Saturday, 9 January 2016

The Paxton Pits Bird Box Survey comes to you

Davids, Cobham and Butterworth
We have well over 100 nest boxes out there on the Reserve. This month, volunteers Janet and Steve Prior set out to check our nest boxes for the first time. They wrote this for our absentee volunteer David Cobham, who normally looks after these things with David Butterworth, but he is stuck in hospital following a stroke. David was really moved to have this read to him and he asked me to "do something with it". I hope this is what he meant!

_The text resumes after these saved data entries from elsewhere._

(** How many events of one kind a store holds. *)
Definition count_events (k : EventName) (evs : list ALSurfaceMutationEventData) : nat :=
  length (filter (λ ev, event ev = k) evs).

(** The object at [e] is an unmount event embedding the object at [m]. *)
Definition embeds (st : State) (e m : EventRef) : Prop :=
  ∃ uev, eventStore st !! e = Some uev
         ∧ event uev = unmount_component
         ∧ mountEvent (spread uev) = Some m.

(** The object at [m] is the mount event of surface [s] with bag [b]. *)
Definition mount_of (st : State) (m : EventRef) (s : string) (b : MetaRef) : Prop :=
  ∃ mev, eventStore st !! m = Some mev
         ∧ event mev = mount_component
         ∧ surface (spread mev) = s
         ∧ metadata (spread mev) = b.

(** Mounts and unmounts pair up: an unmount embeds an earlier mount of
    its surface, no mount is embedded twice, and the mount a tracked
    record holds is that surface's and not embedded yet. *)
Definition pairing (st : State) : Prop :=
  (∀ e m uev, eventStore st !! e = Some uev → event uev = unmount_component →
     mountEvent (spread uev) = Some m →
     (m < e)%nat ∧ mount_of st m (surface (spread uev)) (metadata (spread uev)))
  ∧ (∀ e1 e2 m, embeds st e1 m → embeds st e2 m → e1 = e2)
  ∧ (∀ s info m, open_record st s = Some info → mountEvent info = Some m →
       mount_of st m s (metadata info) ∧ ∀ e, ¬ embeds st e m).

(** What every emitted object carries, whichever its kind. *)
Definition event_shape (ev : ALSurfaceMutationEventData) : Prop :=
  trackable (element (spread ev))
  ∧ autoLoggingID ev = getOrSetAutoLoggingID (element (spread ev))
  ∧ (event ev = mount_component →
       eventTimestamp ev = addTime (spread ev)
       ∧ mountedDuration ev = None
       ∧ mountEvent (spread ev) = None
       ∧ removeTime (spread ev) = None
       ∧ removeFlowlet (spread ev) = None).

(** No event in the store was stamped later than a reading the clock has
    yet to give. *)
Definition stamped_before (steps : list Step) (st : State) : Prop :=
  Forall (λ ev, Forall (Qle (eventTimestamp ev)) (timestamps steps)) (eventStore st).

(** The fields of a record that are set once, at its creation or, for
    [mountEvent], by the assignment that follows it. *)
Definition same_fixed_fields (i i' : SurfaceInfo) : Prop :=
  surface i' = surface i
  ∧ flowlet i' = flowlet i
  ∧ metadata i' = metadata i
  ∧ reactComponentName i' = reactComponentName i
  ∧ reactComponentStack i' = reactComponentStack i
  ∧ elementText i' = elementText i
  ∧ mountEvent i' = mountEvent i.

End Listeners.

(** * A page to run the tracker on

    Concrete collaborators and the nodes, flowlets and notifications of the
    scenarios: a counter as index generator, the node id as logging id. *)
Module Scenario.

#[export] Instance collaborators : Collaborators := {|
  ALID := nat;
  ALElementTextEvent := option nat;
  ComponentName := string;
  ComponentStack := list string;
  getOrSetAutoLoggingID := elementId;
  getReactComponentData := λ e, Some (nodeName e, [nodeName e]);
  getElementTextEvent := λ e _, elementId <$> e;
  EventIndexState := Z;
  getNextEventIndex := λ g, (g + 1, g + 1);
|}.

Definition N1 : Element :=
  {| elementId := 1; instanceofHTMLElement := true; nodeName := "DIV" |}.
Definition N2 : Element :=
  {| elementId := 2; instanceofHTMLElement := true; nodeName := "SECTION" |}.
Definition N3 : Element :=
  {| elementId := 3; instanceofHTMLElement := true; nodeName := "SPAN" |}.
(** A custom element around [N1]. *)
Definition card : Element :=
  {| elementId := 4; instanceofHTMLElement := true; nodeName := "MY-LINK-CARD" |}.

(** The tree: [card] and [N2] contain [N1]; every node contains itself. *)
Definition dom (a b : Element) : bool :=
  bool_decide (a = b) || bool_decide ((a = N2 ∨ a = card) ∧ b = N1).

Definition click : ALFlowlet :=
  {| flowletId := 1; getFullName := "/root/click" |}.
Definition navigate : ALFlowlet :=
  {| flowletId := 2; getFullName := "/root/navigate" |}.

Definition at_time (t : Q) (top : option ALFlowlet) : Ambient :=
  {| performanceAbsoluteNow := t; flowletManager_top := top; contains := dom |}.

Definition notification (e : Element) (s : string) : ALChannelSurfaceEventData :=
  {| event_element := e; event_surface := Some s;
     event_flowlet := click; event_metadata := 7%nat |}.

(** [N1] mounts surface S1. *)
Definition mount_S1 : list Step :=
  [Notify (at_time 1000 (Some click)) (notification N1 "S1") added].

(** Scenario A of the specification up to the promotion to [N2]. *)
Definition promote_S1 : list Step :=
  mount_S1 ++ [Notify (at_time 1500 (Some click)) (notification N2 "S1") added;
               OtherIndexDraw].

(** Scenario A in full. *)
Definition scenarioA : list Step :=
  promote_S1 ++ [Notify (at_time 4000 (Some navigate)) (notification N2 "S1") removed].

(** The page before any notification: no bags, the counter at zero. *)
Definition empty_page : State := init ∅ 0.

(** The state a run from the empty page ends in (the empty page when it
    fails). *)
Definition state_after (steps : list Step) : State :=
  match run true steps empty_page with
  | Ok _ st => st
  | _ => empty_page
  end.

(** The record of S1 after [mount_S1] and after [promote_S1]. *)
Definition record_N1 : SurfaceInfo :=
  {| surface := "S1"; element := N1; addTime := 1000; removeTime := None;
     flowlet := click; addFlowlet := Some click; removeFlowlet := None;
     reactComponentName := Some "DIV"; reactComponentStack := Some ["DIV"];
     elementText := Some 1%nat; mountEvent := Some 0%nat; metadata := 7%nat |}.

(** The promotion of S1 to [N2], on its own. *)
Definition promotion : Step :=
  Notify (at_time 1500 (Some click)) (notification N2 "S1") added.

(** The close of S1 by its reference node [N2]. *)
Definition closing : Ambient := at_time 4000 (Some navigate).

Definition record_N2 : SurfaceInfo :=
  {| surface := "S1"; element := N2; addTime := 1500; removeTime := None;
     flowlet := click; addFlowlet := Some click; removeFlowlet := None;
     reactComponentName := Some "DIV"; reactComponentStack := Some ["DIV"];
     elementText := Some 1%nat; mountEvent := Some 0%nat; metadata := 7%nat |}.

(** Surface S2 mounts under [N3] while S1 is open. *)
Definition mount_S2 : Step :=
  Notify (at_time 1200 None) (notification N3 "S2") added.

(** The close of Scenario A as a run of its own. *)
Definition close_S1 : list Step :=
  [Notify closing (notification N2 "S1") removed].

(** A state no run reaches: S1 tracked by a record without mount event. *)
Definition never_mounted : State :=
  {| heap := [with_mountEvent None record_N1];
     activeSurfaces := {["S1" := 0%nat]};
     metadataStore := ∅; eventStore := []; channel := [];
     eventIndexState := 0 |}.

End Scenario.

(** * Properties *)

Section Properties.
Context `{Collaborators}.
Variable cacheElementReactInfo : bool.

Abbreviation processNode' := (processNode cacheElementReactInfo).

Ltac unfold_ops :=
  unfold mbind, M_bind, mret, M_ret, activeSurfaces_get, activeSurfaces_set,
    activeSurfaces_delete, new_SurfaceInfo, deref, assign, metadata_set,
    new_event, channel_emit, ALEventIndex_getNextEventIndex, assert.

(** ** [emitMutationEvent], path by path *)

Lemma emitMutationEvent_added r info st :
  heap st !! r = Some info →
  emitMutationEvent added r st =
    Ok ()
      (sent (length (eventStore st))
         {| heap :=
              <[r := with_mountEvent (Some (length (eventStore st))) info]> (heap st);
            activeSurfaces := activeSurfaces st;
            metadataStore :=
              stamp_flowlet (metadata info) "add_flowlet" (addFlowlet info)
                (metadataStore st);
            eventStore :=
              eventStore st
                ++ [mount_event info (getNextEventIndex (eventIndexState st)).1];
            channel := channel st;
            eventIndexState := (getNextEventIndex (eventIndexState st)).2 |}).
Proof.
  intros Hr. unfold emitMutationEvent, stamp_flowlet, mount_event. unfold_ops.
  rewrite Hr.
  destruct (addFlowlet info) as [f|]; cbn;
    destruct (getNextEventIndex (eventIndexState st)) as [i g]; cbn;
    rewrite Hr; reflexivity.
Qed.
(** X1. The Tagger is all or nothing.  When its [try] block raises,
    whatever the step that failed, the call returns with the world as it
    found it but for one printed line: no file is changed, so no frame of
    a half-done update is ever saved. *)
Theorem tagger_all_or_nothing mp3_path metadata url w e w1 :
  add_metadata_body mp3_path metadata url w = (Raise e, w1) →
  add_metadata_to_mp3 mp3_path metadata url w
  = (Return tt, printed (tag_error e) w).
Proof.
  intros Hrun. rewrite add_metadata_to_mp3_run, Hrun.
  by apply add_metadata_body_raise in Hrun as ->.
Qed.

(** X2. The Tagger needs all of 'title', 'author' and 'description'.
    With a record that lacks one of them it saves nothing, not even the
    frames whose values it has, and prints one error line; when the file
    opens, that line names a missing key. *)
Theorem tagger_needs_every_key mp3_path metadata url w :
  metadata !! "title" = None ∨ metadata !! "author" = None
    ∨ metadata !! "description" = None →
  ∃ e,
    add_metadata_to_mp3 mp3_path metadata url w
    = (Return tt, printed (tag_error e) w)
    ∧ ∀ f, files w !! mp3_path = Some f → mpeg f = true →
           ∃ k, e = KeyError k ∧ k ∈ ["title"; "author"; "description"]
                ∧ metadata !! k = None.
Proof.
  intros Hlack.
  rewrite add_metadata_to_mp3_run, add_metadata_body_run.
  destruct (files w !! mp3_path) as [f|] eqn:Hf;
    [|eexists; split; [done|]; intros ? [=]].
  destruct (mpeg f) eqn:Hmpeg;
    [|eexists; split; [done|]; intros ? [= <-]; congruence].
  destruct (metadata !! "title") eqn:Ht; cycle 1.
  { eexists; split; [done|]. intros _ _ _. exists "title".
    split_and!; [done| |done]. rewrite !elem_of_cons. tauto. }
  destruct (metadata !! "author") eqn:Ha; cycle 1.
  { eexists; split; [done|]. intros _ _ _. exists "author".
    split_and!; [done| |done]. rewrite !elem_of_cons. tauto. }
  destruct (metadata !! "description") eqn:Hd; cycle 1.
  { eexists; split; [done|]. intros _ _ _. exists "description".
    split_and!; [done| |done]. rewrite !elem_of_cons. tauto. }
  destruct Hlack as [?|[?|?]]; congruence.
Qed.

(** X3. The last call wins.  Tagging a file with one record and URL and
    then with a complete second record and URL leaves the disk as tagging
    it with the second alone: nothing of the first call's five frames
    survives. *)
Theorem tagger_last_call_wins mp3_path metadata1 url1 metadata2 url2 w :
  is_Some (metadata2 !! "title") →
  is_Some (metadata2 !! "author") →
  is_Some (metadata2 !! "description") →
  files (add_metadata_to_mp3 mp3_path metadata2 url2
           (add_metadata_to_mp3 mp3_path metadata1 url1 w).2).2
  = files (add_metadata_to_mp3 mp3_path metadata2 url2 w).2.
Proof.
  intros [t2 Ht2] [a2 Ha2] [d2 Hd2].
  rewrite !add_metadata_to_mp3_run. cbn [snd].
  destruct (add_metadata_body mp3_path metadata1 url1 w) as [[[]|e] w1] eqn:Hrun1.
  - rewrite add_metadata_body_run in Hrun1.
    destruct (files w !! mp3_path) as [f|] eqn:Hf; [|done].
    destruct (mpeg f) eqn:Hmpeg; [|done].
    destruct (metadata1 !! "title") as [t1|]; [|done].
    destruct (metadata1 !! "author") as [a1|]; [|done].
    destruct (metadata1 !! "description") as [d1|]; [|done].
    destruct (writable f) eqn:Hw; [|done].
    injection Hrun1 as <-.
    rewrite !add_metadata_body_run, files_printed. simpl.
    rewrite lookup_insert_eq, Hf. simpl.
    rewrite Hmpeg, Ht2, Ha2, Hd2, Hw. simpl.
    by rewrite insert_insert_eq, tagged_overwrite.
  - apply add_metadata_body_raise in Hrun1 as ->.
    rewrite !add_metadata_body_run, files_printed.
    destruct (files w !! mp3_path) as [f|]; [|done].
    destruct (mpeg f); [|done].
    rewrite Ht2, Ha2, Hd2. by destruct (writable f).
Qed.
(** C10, amended. For a valid UTF-8 string (shorter than [2^62] bytes) and
    [maxLen >= 4], [splitText] returns, with no index or slice out of range:
    the backward walk from any index of the string moves back at most three
    bytes and stays in the string; every chunk but the last has between
    [maxLen - 3] and [maxLen] bytes, so that the left index strictly
    increases, and the last has at most [maxLen]; every chunk is non-empty
    unless the string is empty, which gives one empty chunk.  Both
    preconditions are needed: with [maxLen = 3] a valid string of four-byte
    characters makes the loop run forever, and with [maxLen = 4] five
    continuation bytes make it panic. *)
Theorem splitText_total :
  (forall (fuel : nat) (s : gostring) (maxLen : Z),
      valid s -> 4 <= maxLen -> len s < 2 ^ 62 -> len s < Z.of_nat fuel ->
      (forall r, 0 <= r < len s ->
                 exists r', walkBack (S (Z.to_nat r)) s r = Ok r' /\
                            0 <= r' /\ r - 3 <= r' <= r) /\
      exists chunks,
        splitText fuel s maxLen = Ok chunks /\
        Forall (fun c => maxLen - 3 <= len c <= maxLen) (removelast chunks) /\
        len (lastChunk chunks) <= maxLen /\
        StronglySorted Z.lt (offsets 0 chunks) /\
        (s <> [] -> Forall (fun c => c <> []) chunks) /\
        (s = [] -> chunks = [[]])) /\
  (valid grin2 /\ forall fuel : nat, splitText fuel grin2 3 = OutOfFuel) /\
  (forall fuel : nat, splitText (S fuel) cont5 4 = Panic).
Proof.
  split; [|split; [split|]].
  - intros fuel s maxLen Hv Hm Hl Hf. split.
    + intros r Hr. destruct (@walkBack_valid s r Hv Hr) as (r' & Hw & H0 & H3 & _).
      exists r'. auto.
    + pose proof (len_nonneg s) as Hs.
      destruct (@splitLoop_total fuel s maxLen Hv Hm Hl [] 0)
        as (chunks & Hrun & Hne & Hall & Hlast & Hnon); try lia.
      exists chunks. split; [exact Hrun|]. split; [exact Hall|].
      split; [exact Hlast|]. split; [|split].
      * apply offsets_increasing.
        eapply Forall_impl; [|exact Hall]. simpl. intros c Hc. lia.
      * intros Hsne. apply Hnon. destruct s; [congruence|].
        rewrite len_cons. pose proof (len_nonneg s). lia.
      * intros ->. destruct fuel; [simpl in Hf; lia|].
        unfold splitText in Hrun. rewrite splitLoop_S in Hrun.
        change (len (@nil ascii)) with 0 in Hrun.
        destruct (Z.ltb_spec (0 + maxLen) 0); [lia|].
        inversion Hrun. reflexivity.
  - reflexivity.
  - intros fuel. apply splitLoop_grin2_diverges.
  - intros fuel. vm_compute. reflexivity.
Qed.

Lemma splitText_total_witness :
  valid (grin2 ++ str "abc") /\ 4 <= 5 /\
  exists chunks,
    splitText 12 (grin2 ++ str "abc") 5 = Ok chunks /\
    Forall (fun c : gostring => c <> []) chunks.
Proof.
  split; [reflexivity|]. split; [lia|].
  destruct splitText_total as (Htotal & _).
  destruct (Htotal 12%nat (grin2 ++ str "abc") 5) as (_ & chunks & Hrun & _ & _ & _ & Hne & _).
  - reflexivity.
  - lia.
  - vm_compute; reflexivity.
  - vm_compute; reflexivity.
  - exists chunks. split; [exact Hrun|]. apply Hne. discriminate.
Defined.

(* ================================================================== *)
(** * Further properties of [splitText] *)

Lemma wrap64_le (x : Z) : MinInt <= x -> wrap64 x <= x.
Proof.
  unfold wrap64, MinInt. intros H.
  pose proof (Z.mod_le (x + 2 ^ 63) (2 ^ 64) ltac:(lia) ltac:(lia)). lia.
Qed.

Lemma splitLoop_bounded (fuel : nat) (s : gostring) (maxLen : Z) :
  forall (splits : list gostring) (l r : Z) (out : list gostring),
    splitLoop fuel s maxLen splits l r = Ok out ->
    0 <= l -> r <= l + maxLen ->
    0 <= maxLen /\
    exists chunks,
      out = splits ++ chunks /\ chunks <> [] /\
      Forall (fun c => len c <= maxLen) chunks.
Proof.
  induction fuel as [|fuel IH]; intros splits l r out H Hl Hr; [discriminate|].
  rewrite splitLoop_S in H. destruct (Z.ltb_spec r (len s)) as [Hlt|Hge].
  - apply rbind_Ok in H. destruct H as (r' & Hw & H).
    apply rbind_Ok in H. destruct H as (chunk & Hs & H).
    apply walkBack_Ok in Hw. destruct Hw as (Hr' & _).
    pose proof (slice_app_skipn _ _ _ Hs) as [_ Hlc].
    apply slice_Ok in Hs. destruct Hs as (Hlr & _ & _).
    apply IH in H; try lia.
    + destruct H as (Hm & chunks & -> & _ & Hall). split; [exact Hm|].
      exists (chunk :: chunks). split; [rewrite <- app_assoc; reflexivity|].
      split; [discriminate|]. constructor; [lia | exact Hall].
    + apply wrap64_le. unfold MinInt. lia.
  - apply rbind_Ok in H. destruct H as (chunk & Hs & H).
    inversion H; subst out.
    pose proof (slice_app_skipn _ _ _ Hs) as [_ Hlc].
    apply sliceFrom_Ok in Hs. destruct Hs as [Hls _].
    split; [lia|]. exists [chunk]. split; [reflexivity|].
    split; [discriminate|]. constructor; [lia | constructor].
Qed.

(** X1. Whatever the text, when [splitText] returns it returns at least one
    chunk and no chunk is longer than [maxLen] bytes. *)
Theorem splitText_chunks_fit
        (fuel : nat) (text : gostring) (maxLen : Z) (chunks : list gostring)
        (H : splitText fuel text maxLen = Ok chunks) :
  chunks <> [] /\ Forall (fun c => len c <= maxLen) chunks.
Proof.
  apply splitLoop_bounded in H; try lia.
  destruct H as (_ & chunks' & -> & Hne & Hall). auto.
Qed.

Lemma splitText_chunks_fit_witness :
  splitText 5 cont5 5 = Ok [cont5] /\
  [cont5] <> [] /\ Forall (fun c => len c <= 5) [cont5].
Proof.
  split; [reflexivity|].
  apply (@splitText_chunks_fit 5 cont5 5 [cont5]). reflexivity.
Defined.

(** X2. A text that fits the budget is returned as one chunk, unchanged,
    whatever its bytes: valid UTF-8 or not, empty or not. *)
Theorem splitText_short
        (fuel : nat) (text : gostring) (maxLen : Z)
        (Hfit : len text <= maxLen) :
  splitText (S fuel) text maxLen = Ok [text].
Proof.
  unfold splitText. rewrite splitLoop_S.
  destruct (Z.ltb_spec maxLen (len text)); [lia|].
  rewrite slice_whole. reflexivity.
Qed.

Lemma splitText_short_witness :
  len cont5 <= 7 /\ splitText 1 cont5 7 = Ok [cont5].
Proof.
  split; [vm_compute; discriminate|].
  apply splitText_short. vm_compute; discriminate.
Defined.

Lemma splitLoop_zero_diverges (fuel : nat) (b : ascii) (t : gostring) :
  RuneStart b = true ->
  forall splits : list gostring,
    splitLoop fuel (b :: t) 0 splits 0 0 = OutOfFuel.
Proof.
  intros Hb. induction fuel as [|fuel IH]; intros splits; [reflexivity|].
  rewrite splitLoop_S.
  destruct (Z.ltb_spec 0 (len (b :: t))) as [_|Hge];
    [|rewrite len_cons in Hge; pose proof (len_nonneg t); lia].
  rewrite (@walkBack_stop _ (b :: t) 0 b) by (auto; reflexivity).
  cbv beta iota delta [rbind].
  change (slice (b :: t) 0 0) with (@Ok gostring []).
  cbv beta iota.
  change (wrap64 (0 + 0)) with 0. apply IH.
Qed.
(** ** Extras *)

(** Extra: two clock readings [t1 < t2] (whole seconds) give different
    timestamps, the first strictly before the second in lexicographic order:
    distinct seconds never share a timestamp. *)
Theorem timestamp_str_strictly_increasing (t1 t2 : N) (s1 s2 : string) :
  (t1 < t2)%N -> timestamp_str t1 = Some s1 -> timestamp_str t2 = Some s2 ->
  String.compare s1 s2 = Lt.
Proof.
  intros Ht H1 H2.
  destruct (timestamp_str_some t1 s1 H1) as [dt1 [N1 ->]].
  destruct (timestamp_str_some t2 s2 H2) as [dt2 [N2 ->]].
  destruct (now_utc_fields t1 dt1 N1) as (Hy1 & Hm1 & Hd1 & Hh1 & Hmi1 & Hs1).
  destruct (now_utc_fields t2 dt2 N2) as (Hy2 & Hm2 & Hd2 & Hh2 & Hmi2 & Hs2).
  rewrite !strftime_in_range by assumption.
  rewrite compare_digits_app by (simpl; lia). rewrite compare_cons_same.
  rewrite compare_digits_app by (simpl; lia). rewrite compare_cons_same.
  rewrite compare_digits_app by (simpl; lia). rewrite compare_cons_same.
  rewrite compare_digits_app by (simpl; lia).
  rewrite compare_digits_app by (simpl; lia).
  rewrite compare_digits_app by (simpl; lia).
  destruct (now_utc_some t1 dt1 N1) as (y1 & m1 & d1 & Y1 & ->).
  destruct (now_utc_some t2 dt2 N2) as (y2 & m2 & d2 & Y2 & ->).
  cbn [year month day hour minute second] in *.
  set (z1 := Z.of_N t1) in *. set (z2 := Z.of_N t2) in *.
  assert (Hz : 0 <= z1 < z2) by (unfold z1, z2; lia).
  pose proof (Z.div_mod z1 86400 ltac:(lia)). pose proof (Z.div_mod z2 86400 ltac:(lia)).
  pose proof (Z.mod_pos_bound z1 86400 ltac:(lia)).
  pose proof (Z.mod_pos_bound z2 86400 ltac:(lia)).
  assert (Hdays : z1 / 86400 <= z2 / 86400) by (apply Z.div_le_mono; lia).
  destruct (Z.le_gt_cases (z2 / 86400) (z1 / 86400)) as [Heq|Hlt].
  - assert (Hsame : z1 / 86400 = z2 / 86400) by lia.
    rewrite Hsame, Y2 in Y1. injection Y1 as <- <- <-.
    destruct (hms_decompose (z1 mod 86400) ltac:(lia)) as (E1 & B1 & C1).
    destruct (hms_decompose (z2 mod 86400) ltac:(lia)) as (E2 & B2 & C2).
    assert (Hsod : z1 mod 86400 < z2 mod 86400) by lia.
    lex_not_gt.
  - pose proof (ymd_of_days_strict_mono (z1 / 86400) (z2 / 86400)
                  ltac:(split; [apply Z.div_pos; lia | lia])) as Hmono.
    rewrite Y1, Y2 in Hmono.
    lex_not_gt.
Qed.

(** ** Concrete runs *)

Lemma timestamp_str_matches_pattern_witness :
  timestamp_str 1709821385%N = Some "2024-03-07_142305"
  /\ matches PATTERN "2024-03-07_142305" = true.
Proof.
  assert (H : timestamp_str 1709821385%N = Some "2024-03-07_142305") by reflexivity.
  split; [exact H|].
  exact (timestamp_str_matches_pattern 1709821385%N "2024-03-07_142305" H).
Defined.

Lemma timestamp_str_monotone_witness :
  (1704067199 <= 1704067200)%N
  /\ timestamp_str 1704067199%N = Some "2023-12-31_235959"
  /\ timestamp_str 1704067200%N = Some "2024-01-01_000000"
  /\ String.leb "2023-12-31_235959" "2024-01-01_000000" = true.
Proof.
  assert (H1 : (1704067199 <= 1704067200)%N) by lia.
  assert (H2 : timestamp_str 1704067199%N = Some "2023-12-31_235959") by reflexivity.
  assert (H3 : timestamp_str 1704067200%N = Some "2024-01-01_000000") by reflexivity.
  split; [exact H1|]. split; [exact H2|]. split; [exact H3|].
  exact (timestamp_str_monotone 1704067199%N 1704067200%N _ _ H1 H2 H3).
Defined.

Lemma timestamp_str_strictly_increasing_witness :
  (1709821385 < 1709821386)%N
  /\ timestamp_str 1709821385%N = Some "2024-03-07_142305"
  /\ timestamp_str 1709821386%N = Some "2024-03-07_142306"
  /\ String.compare "2024-03-07_142305" "2024-03-07_142306" = Lt.
Proof.
  assert (H1 : (1709821385 < 1709821386)%N) by lia.
  assert (H2 : timestamp_str 1709821385%N = Some "2024-03-07_142305") by reflexivity.
  assert (H3 : timestamp_str 1709821386%N = Some "2024-03-07_142306") by reflexivity.
  split; [exact H1|]. split; [exact H2|]. split; [exact H3|].
  exact (timestamp_str_strictly_increasing 1709821385%N 1709821386%N _ _ H1 H2 H3).
Defined.

End TimestampProofs.
(* ===== verification/_CoqProject ===== *)
-Q . S2P
Prelude.v
GoStrings.v
FileSys.v
CryptoPrims.v
CryptoStream.v
CryptoStreamFacts.v
CryptoStreamProps.v
CryptoVault.v
CAS.v
CASProps.v
PoW.v
UploadSession.v
UploadSessionProps.v
VaultTree.v
Auth.v
UploadCtrl.v
UploadFacts.v
UploadProps.v
Merkle.v
Reconcile.v
ReconcileProps.v
Bitset.v
Pieces.v
PiecesFacts.v
PiecesProps.v
Bencode.v
FileDownload.v
FileDownloadProps.v
DownloadTasks.v
DownloadTasksProps.v
FileTable.v
FileOps.v
FileOpsFacts.v
FileOpsInv.v
FileTrash.v
FileVault.v
FileOpsProps.v
PanicPurge.v
PanicPurgeProps.v
NetGuard.v
ZipStream.v
ZipStreamProps.v
FileInfo.v
Listing.v
ListingProps.v
Regex.v
GoURL.v
Links.v
LinksProps.v
Resolver.v
StartDownload.v
ResolverProps.v
StartDownloadProps.v
Preview.v
Svg.v
Thumbnail.v
ThumbnailProps.v
Accelerated.v
AcceleratedProps.v
Torrent.v
TorrentProps.v
GoData.v
Tokens.v
TokensProps.v
WebSession.v
WebSessionProps.v
Pattern.v
Waf.v
Realtime.v
RealtimeProps.v
Tx.v
Paging.v
PagingProps.v
GoReflect.v
Secrets.v
SecretsProps.v
Repository.v
RepositoryProps.v
Uploads.v
UploadsProps.v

"We met with David Butterworth at the VC and armed with ladder, tools and clipboard, we headed off to survey the bird boxes on the meadow trail. That’s with the exception of Jim’s experimental social housing high-rise blocks near the VC as they are rather inaccessible (to us newbies anyway!)
Open the box, Steve!
The meadow itself is very wet and there is a lot of laying water. The gravel path and drainage is doing a great job. A couple of boxes near Hayling Lake had blown down in the recent high winds, but the boxes were still in good shape and we put them back in situ.
By lunchtime we had made 3 evictions. A mouse from one box, a big slug from another and eleven slugs from one bird box located by the fishing lake! Overall, we were surprised and delighted to find that the occupancy rate was over 90%. According to David, most of the nests belonged to Blue Tits.
After lunch we headed towards Hayden Hide and then across the basin to the woods on the far side. David warned us that the ground here is very unstable due to massive rabbit warrens and it wasn’t too long before he sank knee deep into the ground. And then so did I! Luckily it was all in slow motion.
We also found an active badger sett in those woods. The entrances were large and worn smooth by their constant comings and goings and there was the tell-tale fresh bedding that had been dragged outside. Looking up into the trees to locate the bird boxes, it was evident that this was Woodpecker Heaven as virtually all the trees were honey-combed with holes. Maybe that’s why some of the bird boxes here were unused?
Putting up an owl box, many years ago.
Janet oand Steve on the right with David Butterworth.
By the end of the day, we had recorded data on 50 bird boxes and still the occupancy rate was extremely high. The percentage was let down mostly by the fact that all of the Robin boxes that we found were un-used?
We have learnt so much already, although we haven’t even scratched the surface yet.

So David, we hope that you have enjoyed escaping to Paxton Pits for a few moments and that you are happy to hear that your bird box project has been extremely successful for another year.
Keep your spirits high, best regards
Janet & Steve "

The boxes have to be cleaned oyut every year before the new nesting season in March. This year we are seeing birds at nest sites during the first week in January! We also have birds roosting in our bat boxes and I have seen barn owls courting already.